Happy 50th Birthday to Us: Reason Roundup

Not fade away… If this magazine were a person, it would now be eligible to join the AARP (not that it would, obviously). This week we celebrate “50 Years of Free Minds and Free Markets” with a spate of Los Angeles events and the release of our December 2018 issue. How did we get here?

Reason was founded in 1968 by Boston University student Lanny Friedlander. (Read more about Reason‘s origin story here.) Here’s an excerpt from Friedlander’s first editor’s note:

When REASON speaks of poverty, racism, the draft, the war, student power, politics, and other vital issues, it shall be reasons, not slogans, it gives for conclusions… Proof, not belligerent assertion. Logic, not legends. Coherence, not contradictions. This is our promise: This is the reason for REASON.

Then an “irregularly published mimeographed ‘zine,” it wasn’t long before Reason was purchased by Robert Poole, Manny Klausner, and Tibor Michan, and professionalized. In 1978, they started the Reason Foundation, the nonprofit now behind Reason magazine.

When Katherine Mangu-Ward took over as editor-in-chief in 2016, she heard a lot about how Reason “finally” had a female lead. But Reason had a woman editor-in-chief as early as 1984, when Marty Zupan took over. Zupan was succeeded by Virginia Postrel in 1989, who held the position until Nick Gillespie took the reins in 2000, followed by Matt Welch in 2008.

These different periods of Reason history saw some major aesthetic shifts as well as the striking of different tones—from mostly manifesto- and policy-focused to a more balanced blend of policy, politics, polemics, and pop culture; from a publication that aimed to bring libertarians together, to one that also strives to spread libertarian ideals and “logic, not legends” to the broader world.

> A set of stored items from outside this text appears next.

(* ===== verification/OplogReplay.v ===== *)
(** * What a filtered oplog replays (about src/internal/oplog/filter.go)

    The operations an entry stands for, as mongorestore applies them: a write, a
    command, or an applyOps and the operations in it. Against this view the filter is
    shown to write only to the renamed databases, to keep exactly the writes of the
    selected databases, and to count what mongorestore will count. *)

From Stdlib Require Import Ascii.
From S2P Require Import Prelude Pitr GoStrings Bson OplogScan OplogFilter.

(** An operation: its type, its database, the rest of its namespace, the name of its
    command and its documents. *)
Record item : Type := mkItem {
  itOp : string;
  itDB : string;
  itColl : string;
  itName : string;
  itO : option value;
  itO2 : option value
}.

Section Items.
Context `{Driver}.

Definition itemOf (d : doc) : item :=
  let '(db, coll, _) := cutNS (stringOf (Lookup d "ns")) in
  let op := stringOf (Lookup d "op") in
  mkItem op db coll (if bool_decide (op = "c") then commandName d else EmptyString) (Lookup d "o") (Lookup d "o2").

(** The databases whose applyOps carry operations: [config] and [local] have none. *)
Definition carries (db : string) : bool := negb (bool_decide (db ∈ ["config"; "local"])).

(** The operations nested in an applyOps. *)
Definition nestedDocs (o : option value) : list doc :=
  match DocumentOK o with
  | Some o => omap (λ v, DocumentOK (Some v)) (default [] (ArrayOK (Lookup o "applyOps")))
  | None => []
  end.

(** The operations of an entry, an applyOps before those in it; [n] bounds the nesting. *)
Fixpoint items (n : nat) (d : doc) : list item :=
  itemOf d ::
  match n with
  | O => []
  | S n =>
      if bool_decide (itName (itemOf d) = "applyOps") && carries (itDB (itemOf d))
      then flat_map (items n) (nestedDocs (Lookup d "o")) else []
  end.

Definition itemsAll (n : nat) (ds : list doc) : list item := flat_map (items n) ds.

(** The writes to documents. *)
Definition isWrite (it : item) : bool := bool_decide (itOp it ∈ ["i"; "u"; "d"]).

(** The databases an operation changes. An applyOps changes what its operations change;
    on [admin], where MongoDB puts it, it names no other database. *)
Definition touches (it : item) : list string :=
  if isWrite it then [itDB it]
  else if bool_decide (itName it = "renameCollection") then
    match DocumentOK (itO it) with
    | Some o => [itDB it; (cutNS (stringOf (Lookup o "renameCollection"))).1.1; (cutNS (stringOf (Lookup o "to"))).1.1]
    | None => [itDB it]
    end
  else if bool_decide (itName it ∈ ["applyOps"; "commitTransaction"; "abortTransaction"]) && bool_decide (itDB it = "admin")
  then []
  else [itDB it].

Section Spec.
Context (f : Filter).

(** A database the filter writes to. *)
Definition target (t : string) : Prop := ∃ db, selected f db = true /\ rename f db = Ok t.

Definition confined (it : item) : Prop := Forall target (touches it).

(** The writes to replay: those of the selected databases, except of [system.views],
    which become commands. *)
Definition kept (it : item) : Prop :=
  isWrite it = true /\ selected f (itDB it) = true /\ itColl it <> viewsCollection.
#[global] Instance kept_dec it : Decision (kept it).
Proof. unfold kept. apply _. Defined.

Definition renamedItem (it : item) : item :=
  mkItem (itOp it) (match rename f (itDB it) with Ok to => to | Err _ => itDB it end) (itColl it) (itName it) (itO it) (itO2 it).

Definition writesOf (its : list item) : list item := filter (λ it, isWrite it = true) its.

(** What filtering the operation [d] into [out], counted [cnt], must satisfy. *)
Record replaced (n : nat) (d : doc) (r : list doc * Z) : Prop := mkReplaced {
  rp_count : r.2 = i64 (Z.of_nat (length (itemsAll n r.1)));
  rp_writes : writesOf (itemsAll n r.1) = renamedItem <$> filter kept (items n d);
  rp_confined : Forall confined (itemsAll n r.1);
  rp_fields : Forall (λ d', Lookup d' "lsid" = None /\ Lookup d' "ts" = Lookup d "ts") r.1
}.

End Spec.
End Items.

(** ** Post-conditions of the monad *)

(** Every value [m] returns satisfies [P]. *)
Definition yields {A} (m : M A) (P : A -> Prop) : Prop := ∀ s s' a, m s = (s', Ok a) -> P a.

Lemma yields_ret {A} (a : A) (P : A -> Prop) : P a -> yields (ret a) P.
Proof. intros HP s s' a' [= <- <-]. done. Qed.

Lemma yields_fail {A} e (P : A -> Prop) : yields (fail e) P.
Proof. intros s s' a [=]. Qed.

Lemma yields_bind {A B} (m : M A) (k : A -> M B) P Q :
  yields m P -> (∀ a, P a -> yields (k a) Q) -> yields (m ≫= k) Q.
Proof.
  intros Hm Hk s s' b. unfold mbind, M_bind, bind. destruct (m s) as [s1 [a|e]] eqn:Hs; [|done].
  apply Hk. by eapply Hm.
Qed.

Lemma yields_lift {A} (r : result OplogErr A) : yields (lift r) (λ a, r = Ok a).
Proof. intros s s' a. unfold lift. by intros [= <- ->]. Qed.

Lemma yields_orFail {A} e (o : option A) : yields (orFail e o) (λ a, o = Some a).
Proof. intros s s' a. destruct o; cbn; [|done]. by intros [= <- <-]. Qed.

Lemma yields_any {A} (m : M A) : yields m (λ _, True).
Proof. done. Qed.

Lemma yields_impl {A} (m : M A) (P Q : A -> Prop) : (∀ a, P a -> Q a) -> yields m P -> yields m Q.
Proof. intros HPQ Hm s s' a Hs. apply HPQ. by eapply Hm. Qed.

(** One step of a monadic program: a test of an option or a result, an update or a
    return. *)
Ltac ystep :=
  lazymatch goal with
  | |- yields (mbind _ (lift _)) _ => eapply yields_bind; [apply yields_lift|cbn beta; intros ? ?]
  | |- yields (mbind _ (orFail _ _)) _ => eapply yields_bind; [apply yields_orFail|cbn beta; intros ? ?]
  | |- yields (mbind _ (modify _)) _ => eapply yields_bind; [apply yields_any|intros ? _]
  | |- yields (mbind _ get) _ => eapply yields_bind; [apply yields_any|intros ? _]
  | |- yields (ret _) _ => apply yields_ret
  | |- yields (fail _) _ => apply yields_fail
  end.

(** ** The fields of the rewritten entries *)

Section Fields.
Context `{DriverLaws}.

Ltac by_key := intros; repeat (rewrite bool_decide_true by done || rewrite bool_decide_false by done); try done; vm_compute; eauto.

Lemma Lookup_kept d k edit : (∀ v, is_Some (edit k v)) -> Lookup (rebuild d edit) k = Lookup d k ≫= edit k.
Proof. rewrite !Lookup_first. apply first_elem_rebuild_kept. Qed.

Lemma Lookup_dropped d k edit : (∀ v, edit k v = None) -> Lookup (rebuild d edit) k = None.
Proof. rewrite !Lookup_first. apply first_elem_rebuild_dropped. Qed.

Lemma head_Lookup (o : doc) k v : head o = Some (k, v) -> Lookup o k = Some v.
Proof. rewrite Lookup_first. destruct o as [|[k' v'] o]; [done|]. intros [= -> ->]. cbn. by rewrite bool_decide_true. Qed.

(** A document whose fields [k] is rewritten by [g], and not otherwise. *)
Lemma Lookup_same d k edit : (∀ v, edit k v = Some v) -> Lookup (rebuild d edit) k = Lookup d k.
Proof. intros He. rewrite Lookup_kept by (intros v; rewrite He; eauto). by destruct (Lookup d k); cbn. Qed.
(** [bsonValueSize]. *)
Definition bsonValueSize (typ : Z) (b : bytes) : result PreludeErr Z :=
  if bool_decide (typ ∈ [0x01; 0x09; 0x11; 0x12]) then fixed 8 b
  else if bool_decide (typ ∈ [0x02; 0x0d; 0x0e]) then
    n <-! prefixed 0 false 1 b;
    a <-! index b (n - 1);
    if bool_decide (a = zero) then Ok n else Err ErrMalformedPrelude
  else if bool_decide (typ ∈ [0x03; 0x04]) then prefixed 0 true 5 b
  else if bool_decide (typ = 0x0f) then prefixed 0 true 14 b
  else if bool_decide (typ = 0x05) then prefixed 1 false 0 b
  else if bool_decide (typ ∈ [0x06; 0x0a; 0xff; 0x7f]) then Ok 0
  else if bool_decide (typ = 0x07) then fixed 12 b
  else if bool_decide (typ = 0x08) then fixed 1 b
  else if bool_decide (typ = 0x10) then fixed 4 b
  else if bool_decide (typ = 0x13) then fixed 16 b
  else if bool_decide (typ = 0x0b) then
    let first := IndexNUL b in
    if first <? 0 then Err ErrMalformedPrelude
    else
      rest <-! slice b (first + 1) (Z.of_nat (length b));
      let second := IndexNUL rest in
      if second <? 0 then Err ErrMalformedPrelude else Ok (first + second + 2)
  else if bool_decide (typ = 0x0c) then
    n <-! prefixed 0 false 1 b;
    if Z.of_nat (length b) <? n + 12 then Err ErrMalformedPrelude else Ok (n + 12)
  else Err ErrMalformedPrelude.

(** [bsonFields]. *)
Record bsonFields : Type := mkFields { bfStrs : gmap string string; bfNums : gmap string Z }.

Definition str (f : bsonFields) (name : string) : string := default EmptyString (bfStrs f !! name).
Definition num (f : bsonFields) (name : string) : option Z := bfNums f !! name.

(** [preludeFields]. *)
Definition preludeFields (name : string) : bool :=
  bool_decide (name ∈ ["version"; "server_version"; "tool_version"; "db"; "collection"; "metadata"; "size"; "type"]).

(** The integer of a double's bits, when it is in the range of an [int64]. *)
Context (float64ToInt : Z -> option Z).

(** What an element adds to the fields. *)
Definition keepField (typ : Z) (name : string) (val : bytes) (f : bsonFields) : result PreludeErr bsonFields :=
  if typ =? 0x02 then
    s <-! slice val 4 (Z.of_nat (length val) - 1);
    Ok (mkFields (<[name := String.string_of_list_ascii s]> (bfStrs f)) (bfNums f))
  else if typ =? 0x10 then n <-! leInt32 val; Ok (mkFields (bfStrs f) (<[name := n]> (bfNums f)))
  else if typ =? 0x12 then n <-! leInt64 val; Ok (mkFields (bfStrs f) (<[name := n]> (bfNums f)))
  else if typ =? 0x01 then
    bits <-! slice val 0 8;
    match float64ToInt (leZ bits) with
    | Some n => Ok (mkFields (bfStrs f) (<[name := n]> (bfNums f)))
    | None => Ok f
    end
  else Ok f.

(** One element of [bsonScalars]: the rest of the body and the fields. *)
Definition scalarStep (body : bytes) (f : bsonFields) : result PreludeErr (bytes * bsonFields) :=
  typ <-! index body 0;
  after <-! slice body 1 (Z.of_nat (length body));
  let end_ := IndexNUL after in
  if end_ <? 0 then Err ErrMalformedPrelude
  else
    rawName <-! slice body 1 (1 + end_);
    body1 <-! slice body (2 + end_) (Z.of_nat (length body));
    size <-! bsonValueSize (byteZ typ) body1;
    val <-! slice body1 0 size;
    body2 <-! slice body1 size (Z.of_nat (length body1));
    let name := String.string_of_list_ascii rawName in
    if preludeFields name then f' <-! keepField (byteZ typ) name val f; Ok (body2, f') else Ok (body2, f).

(** The loop of [bsonScalars]: an element takes at least two bytes. *)
Fixpoint scalarLoop (fuel : nat) (body : bytes) (f : bsonFields) : result PreludeErr bsonFields :=
  if bool_decide (body = []) then Ok f
  else
    match fuel with
    | O => Err Panicked
    | S fuel => r <-! scalarStep body f; scalarLoop fuel r.1 r.2
    end.

(** [bsonScalars]. *)
Definition bsonScalars (d : bytes) : result PreludeErr bsonFields :=
  let n := Z.of_nat (length d) in
  if n <? 5 then Err ErrMalformedPrelude
  else if negb (Uint32 d =? n) then Err ErrMalformedPrelude
  else
    z <-! index d (n - 1);
    if negb (bool_decide (z = zero)) then Err ErrMalformedPrelude
    else
      body <-! slice d 4 (n - 1);
      scalarLoop (length body) body (mkFields ∅ ∅).

(** ** The prelude *)

(** The options of a collection's metadata that [json.Unmarshal] finds: its type, the
    view's source and whether it has time-series options. *)
Record MetaOptions : Type := mkMeta { moType : string; moViewOn : option string; moTimeseries : bool }.
Context (unmarshalMeta : string -> option MetaOptions).

(** [collectionFromMetadata]. *)
Definition collectionFromMetadata (f : bsonFields) : result PreludeErr ArchiveCollection :=
  let name := str f "collection" in
  if bool_decide (name = EmptyString) then Err ErrMalformedPrelude
  else
    let size := match num f "size" with Some n => if 0 <? n then n else 0 | None => 0 end in
    let meta := if bool_decide (str f "metadata" = EmptyString) then None else unmarshalMeta (str f "metadata") in
    let '(type, viewOn) :=
      match meta with
      | None => (str f "type", EmptyString)
      | Some m =>
          let t1 := if bool_decide (str f "type" = EmptyString) then moType m else str f "type" in
          let t2 := match moViewOn m with
                    | Some _ => if bool_decide (t1 = EmptyString) then CollectionTypeView else t1
                    | None => t1
                    end in
          let t3 := if bool_decide (t2 = EmptyString) && moTimeseries m then CollectionTypeTimeseries else t2 in
          (t3, default EmptyString (moViewOn m))
      end in
    let type' := if bool_decide (type ∈ [CollectionTypeView; CollectionTypeTimeseries]) then type else CollectionTypeCollection in
    Ok (mkArchiveCollection (str f "db") name type' viewOn size).

(** [preludeReader] and its [readFull]. *)
Record preludeReader : Type := mkPreludeReader { prStream : Stream; prLeft : Z }.
(* ===== verification/Zones.v ===== *)
(** * Time zones of Go's [time] package

    A [time.Location] answers, for an instant, the offset in force and the period it is in
    force; [time.Date] turns a wall clock reading into an instant by guessing the offset
    from the reading itself and correcting the guess once. Instants of a zone are seconds
    (since 1 January of year 1, as everywhere here); the times the callers keep are
    nanoseconds. The zone tables themselves are data of the host: a location is an
    argument, and [ZoneLaws] states what its tables satisfy. *)

From S2P Require Import Prelude Calendar.

Definition daySeconds : Z := 86400.

(** The zone in force over a period: its offset east of UTC and when it starts and ends
    ([None]: no limit). *)
Record Zone : Type := mkZone { zOffset : Z; zStart : option Z; zEnd : option Z }.

(** [Location.lookup]. *)
Definition Location : Type := Z -> Zone.

Definition fixedZone (offset : Z) : Location := λ _, mkZone offset None None.
Definition UTC : Location := fixedZone 0.

(** [s] is before the limit [l], when there is one. *)
Definition beforeLimit (s : Z) (l : option Z) : bool := match l with Some l => s <? l | None => true end.
Definition fromLimit (s : Z) (l : option Z) : bool := match l with Some l => l <=? s | None => true end.
Definition inZone (z : Zone) (s : Z) : bool := fromLimit s (zStart z) && beforeLimit s (zEnd z).

(** ** Fields of a time in a location *)

Definition secOf (t : Z) : Z := t / second.
Definition localSec (loc : Location) (s : Z) : Z := s + zOffset (loc s).
Definition localDay (loc : Location) (t : Z) : Z := localSec loc (secOf t) / daySeconds.
Definition localDate (loc : Location) (t : Z) : Z * Z * Z := civil (localDay loc t).
Definition Hour (loc : Location) (t : Z) : Z := localSec loc (secOf t) mod daySeconds / 3600.
Definition Minute (loc : Location) (t : Z) : Z := localSec loc (secOf t) mod 3600 / 60.
(** Sunday is 0; day 0 of the calendar was a Monday. *)
Definition Weekday (loc : Location) (t : Z) : Z := (localDay loc t + 1) mod 7.

(** [Time.ZoneBounds]: when the zone of [t] starts and ends ([None] for the zero time). *)
Definition ZoneBounds (loc : Location) (t : Z) : option Z * option Z :=
  let z := loc (secOf t) in ((λ s, s * second) <$> zStart z, (λ s, s * second) <$> zEnd z).

(** The second [time.Date] finds for the wall clock reading [wall] (as seconds). *)
Definition resolveWall (loc : Location) (wall : Z) : Z :=
  let z := loc wall in
  if zOffset z =? 0 then wall
  else
    let utc := wall - zOffset z in
    wall - (if inZone z utc then zOffset z else zOffset (loc utc)).

(** [time.Date(y, mo, d, h, m, 0, 0, loc)]: a day, hour or minute out of its range
    overflows into the next. *)
Definition wallSec (y mo d h m : Z) : Z := dateDays y mo d * daySeconds + h * 3600 + m * 60.
Definition Date (y mo d h m : Z) (loc : Location) : Z := resolveWall loc (wallSec y mo d h m) * second.

(** ** What a zone table satisfies *)

(** The period of a zone contains the instants it is looked up for and the table is the
    same over it; offsets are whole minutes below a day and a period lasts two days. *)
Class ZoneLaws (loc : Location) : Prop := {
  zone_in s : inZone (loc s) s = true;
  zone_same s s' : inZone (loc s) s' = true -> loc s' = loc s;
  zone_minutes s : zOffset (loc s) mod 60 = 0;
  zone_offset s : - daySeconds < zOffset (loc s) < daySeconds;
  zone_long s a b : zStart (loc s) = Some a -> zEnd (loc s) = Some b -> 2 * daySeconds <= b - a
}.

#[export] Instance fixedZone_laws o : o mod 60 = 0 -> - daySeconds < o < daySeconds -> ZoneLaws (fixedZone o).
Proof. by split. Qed.

#[export] Instance UTC_laws : ZoneLaws UTC.
Proof. apply fixedZone_laws; unfold daySeconds; [done|lia]. Qed.

(** A zone whose offset changes once, at [T]. *)
Definition stepZone (before after T : Z) : Location := λ s,
  if s <? T then mkZone before None (Some T) else mkZone after (Some T) None.

Lemma stepZone_laws a b T :
  a mod 60 = 0 -> b mod 60 = 0 -> - daySeconds < a < daySeconds -> - daySeconds < b < daySeconds -> ZoneLaws (stepZone a b T).
Proof.
  intros Ha Hb Ra Rb. unfold stepZone. split; intros s; try intros s'; unfold inZone, fromLimit, beforeLimit.
  - destruct (s <? T) eqn:E; cbn [zStart zEnd]; [exact E|]. rewrite andb_true_r. apply Z.leb_le. bool_cases. lia.
  - destruct (s <? T) eqn:E; cbn [zStart zEnd]; [intros H; cbn in H; by rewrite H|]. rewrite andb_true_r. intros H%Z.leb_le.
    destruct (s' <? T) eqn:E'; [bool_cases; lia|done].
  - by destruct (s <? T).
  - by destruct (s <? T).
  - by destruct (s <? T).
Qed.

(** ** Wall clock readings *)

Lemma civil_dateDays n y m d : civil n = (y, m, d) -> dateDays y m d = n.
Proof. intros H%civil_spec. tauto. Qed.

Lemma dateDays_add y m d k : dateDays y m (d + k) = dateDays y m d + k.
Proof. unfold dateDays. lia. Qed.

Lemma secOf_mul s : secOf (s * second) = s.
Proof. unfold secOf. apply Z.div_mul. done. Qed.

Lemma resolveWall_UTC wall : resolveWall UTC wall = wall.
Proof. reflexivity. Qed.

Lemma resolveWall_fixed o wall : resolveWall (fixedZone o) wall = wall - o.
Proof. unfold resolveWall, fixedZone. cbn. destruct (o =? 0) eqn:E; bool_cases; lia. Qed.

(** The wall clock at a time, cut to its minute. *)
Lemma wallSec_clock loc t y m d :
  localDate loc t = (y, m, d) ->
  wallSec y m d (Hour loc t) (Minute loc t) = localSec loc (secOf t) / 60 * 60.
Proof.
  intros Hc%civil_dateDays. unfold wallSec, Hour, Minute, localDay, daySeconds in *. rewrite Hc.
  generalize (localSec loc (secOf t)). intros x. clear. Z.div_mod_to_equations. lia.
Qed.

Section Resolve.
Context (loc : Location) `{!ZoneLaws loc}.

Lemma zone_in_bounds s : (∀ a, zStart (loc s) = Some a -> a <= s) /\ (∀ b, zEnd (loc s) = Some b -> s < b).
Proof.
  pose proof (zone_in s) as H. unfold inZone, fromLimit, beforeLimit in H. apply andb_true_iff in H as [H1 H2].
  split; intros x E; rewrite E in *; bool_cases; lia.
Qed.

Lemma inZone_intro s s' :
  (∀ a, zStart (loc s) = Some a -> a <= s') -> (∀ b, zEnd (loc s) = Some b -> s' < b) -> loc s' = loc s.
Proof.
  intros Ha Hb. apply zone_same. unfold inZone, fromLimit, beforeLimit.
  destruct (zStart (loc s)), (zEnd (loc s)); rewrite ?andb_true_r, ?andb_true_iff, ?Z.leb_le, ?Z.ltb_lt; auto.
Qed.

(** The zone before one that starts at [T] ends there. *)
Lemma zone_before s T : zStart (loc s) = Some T -> zEnd (loc (T - 1)) = Some T.
Proof.
  intros HT. pose proof (zone_in_bounds s) as [Hs1 Hs2]. specialize (Hs1 _ HT).
  assert (loc T = loc s) as ET by (apply inZone_intro; intros x Hx; [simplify_eq; lia|apply Hs2 in Hx; lia]).
  destruct (zone_in_bounds (T - 1)) as [Hp1 Hp2]. destruct (zEnd (loc (T - 1))) as [e|] eqn:He.
  - specialize (Hp2 _ eq_refl). destruct (decide (e = T)) as [->|Hne]; [done|].
    assert (loc T = loc (T - 1)) as E2 by (apply inZone_intro; intros x Hx; [apply Hp1 in Hx; lia|rewrite He in Hx; simplify_eq; lia]).
    rewrite <- E2, ET in Hp1. specialize (Hp1 _ HT). lia.
  - assert (loc T = loc (T - 1)) as E2 by (apply inZone_intro; intros x Hx; [apply Hp1 in Hx; lia|congruence]).
    rewrite <- E2, ET in Hp1. specialize (Hp1 _ HT). lia.
Qed.

(** The zone after one that ends at [T] starts there. *)
Lemma zone_after s T : zEnd (loc s) = Some T -> zStart (loc T) = Some T.
Proof.
  intros HT. pose proof (zone_in_bounds s) as [Hs1 Hs2]. specialize (Hs2 _ HT).
  destruct (zone_in_bounds T) as [Hp1 Hp2]. destruct (zStart (loc T)) as [a|] eqn:Ha.
  - specialize (Hp1 _ eq_refl). destruct (decide (a = T)) as [->|Hne]; [done|]. exfalso.
    assert (∀ x, a <= x -> x <= T -> loc x = loc T) as Hback.
    { intros x Hx Hx'. apply inZone_intro; intros y Hy; [simplify_eq; lia|apply Hp2 in Hy; lia]. }
    assert (loc (Z.max a s) = loc s) as Es.
    { destruct (Z.max_spec a s) as [[? ->]|[? ->]]; [done|]. apply inZone_intro; intros y Hy; [apply Hs1 in Hy; lia|].
      rewrite HT in Hy. simplify_eq. lia. }
    rewrite Hback in Es by lia. rewrite Es in Hp2. specialize (Hp2 _ HT). lia.
  - assert (loc s = loc T) as E by (apply inZone_intro; intros y Hy; [simplify_eq; lia|apply Hp2 in Hy; lia]).
    rewrite E in HT. apply Hp2 in HT. lia.
Qed.

(** The instant [r] at which the wall clock reaches [wall]: it shows [wall], or it jumps
    over [wall] at [r]. *)
Definition reaches (wall r : Z) : Prop :=
  localSec loc r = wall \/
  (zStart (loc r) = Some r /\ r + zOffset (loc (r - 1)) <= wall /\ wall < localSec loc r).

(** What [time.Date] finds: the reading itself, or the other side of the jump over it. *)
Lemma resolveWall_spec wall :
  let t := resolveWall loc wall in
  localSec loc t = wall \/
  (∃ T, zStart (loc t) = Some T /\ wall < localSec loc t /\ reaches wall T) \/
  (∃ T, zEnd (loc t) = Some T /\ localSec loc t < wall /\ reaches wall T).
Proof.
  cbv zeta. unfold resolveWall. destruct (zone_in_bounds wall) as [W1 W2].
  destruct (zOffset (loc wall) =? 0) eqn:E0; bool_cases; [left; unfold localSec; lia|].
  set (o1 := zOffset (loc wall)) in *. pose proof (zone_offset wall) as B1. fold o1 in B1.
  destruct (inZone (loc wall) (wall - o1)) eqn:Hin.
  { left. unfold localSec. rewrite (zone_same _ _ Hin). fold o1. lia. }
  set (u := wall - o1) in *. pose proof (zone_offset u) as B2. set (o2 := zOffset (loc u)) in *.
  unfold inZone in Hin. apply andb_false_iff in Hin as [Hin|Hin].
  - unfold fromLimit in Hin. destruct (zStart (loc wall)) as [T|] eqn:HT; [|done]. bool_cases.
    pose proof (zone_before _ _ HT) as HP. destruct (zone_in_bounds (T - 1)) as [P1 P2].
    assert (∀ x, T - 2 * daySeconds <= x -> x < T -> loc x = loc (T - 1)) as HL.
    { intros x Hx Hx'. apply inZone_intro; intros y Hy; [pose proof (zone_long _ _ _ Hy HP); lia|].
      rewrite HP in Hy. simplify_eq. lia. }
    assert (∀ x, T <= x -> x < T + 2 * daySeconds -> loc x = loc wall) as HR.
    { intros x Hx Hx'. apply inZone_intro; intros y Hy; [simplify_eq; lia|].
      pose proof (zone_long _ _ _ HT Hy). lia. }
    specialize (W1 _ eq_refl). assert (loc u = loc (T - 1)) as Eu by (apply HL; lia).
    destruct (decide (wall - o2 < T)) as [Hlt|Hge].
    + left. unfold localSec. rewrite (HL (wall - o2)) by lia. rewrite <- Eu. fold o2. lia.
    + right. left. exists T. rewrite (HR (wall - o2)) by lia. split; [done|].
      unfold localSec. rewrite (HR (wall - o2)) by lia. fold o1. split; [lia|]. right.
      unfold localSec. rewrite (HR T) by (unfold daySeconds; lia). rewrite <- Eu. fold o1 o2. split_and!; [done|lia|lia].
  - unfold beforeLimit in Hin. destruct (zEnd (loc wall)) as [T|] eqn:HT; [|done]. bool_cases.
    pose proof (zone_after _ _ HT) as HP.
    assert (∀ x, T <= x -> x < T + 2 * daySeconds -> loc x = loc T) as HR.
    { intros x Hx Hx'. apply inZone_intro; intros y Hy; [simplify_eq; lia|]. pose proof (zone_long _ _ _ HP Hy). lia. }
    assert (∀ x, T - 2 * daySeconds <= x -> x < T -> loc x = loc wall) as HL.
    { intros x Hx Hx'. apply inZone_intro; intros y Hy; [pose proof (zone_long _ _ _ Hy HT); lia|].
      rewrite HT in Hy. simplify_eq. lia. }
    specialize (W2 _ eq_refl). assert (loc u = loc T) as Eu by (apply HR; lia).
    destruct (decide (wall - o2 < T)) as [Hlt|Hge].
    + right. right. exists T. rewrite (HL (wall - o2)) by lia. split; [done|].
      unfold localSec. rewrite (HL (wall - o2)) by lia. fold o1. split; [lia|]. right.
      unfold localSec. rewrite (HL (T - 1)) by (unfold daySeconds; lia). rewrite <- Eu. fold o1 o2. split_and!; [by rewrite Eu|lia|lia].
    + left. unfold localSec. rewrite (HR (wall - o2)) by lia. rewrite <- Eu. fold o2. lia.
Qed.

(** Wall clocks of whole minutes stay whole minutes. *)
Lemma localSec_minutes s : localSec loc s mod 60 = s mod 60.
Proof. unfold localSec. pose proof (zone_minutes s) as H. revert H. generalize (zOffset (loc s)). intros o H. Z.div_mod_to_equations. lia. Qed.

Lemma resolveWall_minutes wall : wall mod 60 = 0 -> resolveWall loc wall mod 60 = 0.
Proof.
  intros H. unfold resolveWall. destruct (_ =? 0); [done|].
  assert (∀ s, (wall - zOffset (loc s)) mod 60 = 0) as Hm.
  { intros s. pose proof (zone_minutes s) as H2. revert H2. generalize (zOffset (loc s)). intros o H2. Z.div_mod_to_equations. lia. }
  destruct (inZone _ _); apply Hm.
Qed.
End Resolve.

What does it mean, these days, to be a libertarian and to spread libertarianism? In the latest issue, libertarian icons, from Cato Institute president David Boaz to former ACLU head Nadine Strossen, give their answers. You’ll also find Postrel looking back on predictions from Reason’s 25th birthday to see how they panned out, Mangu-Ward on “zombie statistics”—those bad bits of baseless received wisdom that, with any luck, Reason will still be debunking decades from now—and Damon Root on the five worst legal decisions of the past five decades. (See the whole December issue’s lineup here.)

But Reason‘s core passions since 1968—free speech, free trade, less militarism, more personal freedom—have been steady, and often quite ahead of the time. As Jacob Sullum points out, Reason supported things like the decriminalization of marijuana and same-sex marriage decades before most Republicans or Democrats did.

Reason carried an editorial in 1975 supporting gay marriage. Even more impressively, the following year the Libertarian Party endorsed the idea. As for marijuana legalization, Reason has been on that case since at least 1969.

In the past few years, “dramatic reversals of long-established public opinion” on both issues “broke through at the same moment”—a good reminder that while being libertarian can seem like a Sisyphean battle against authoritarians on the left and right, a lot of significant and positive changes have happened. And while it can seem like major public opinion and policy changes like these swelled up almost overnight, the reality is that pioneers of liberty have been patiently pushing their fellow Americans along for decades.

Here’s to 50 more years of placing liberty for all above all else.

FREE MINDS

Good news on Title IX trials. New guidelines from Secretary of Education Betsy DeVoss are slated to change the way schools handle sexual assault and misconduct cases under Title IX. “Under the revised Title IX guidelines, universities must afford accused students the right to question their accuser,” reports National Review, “though the questions can be communicated through a neutral third party and the two parties never have to face each other in the same room.”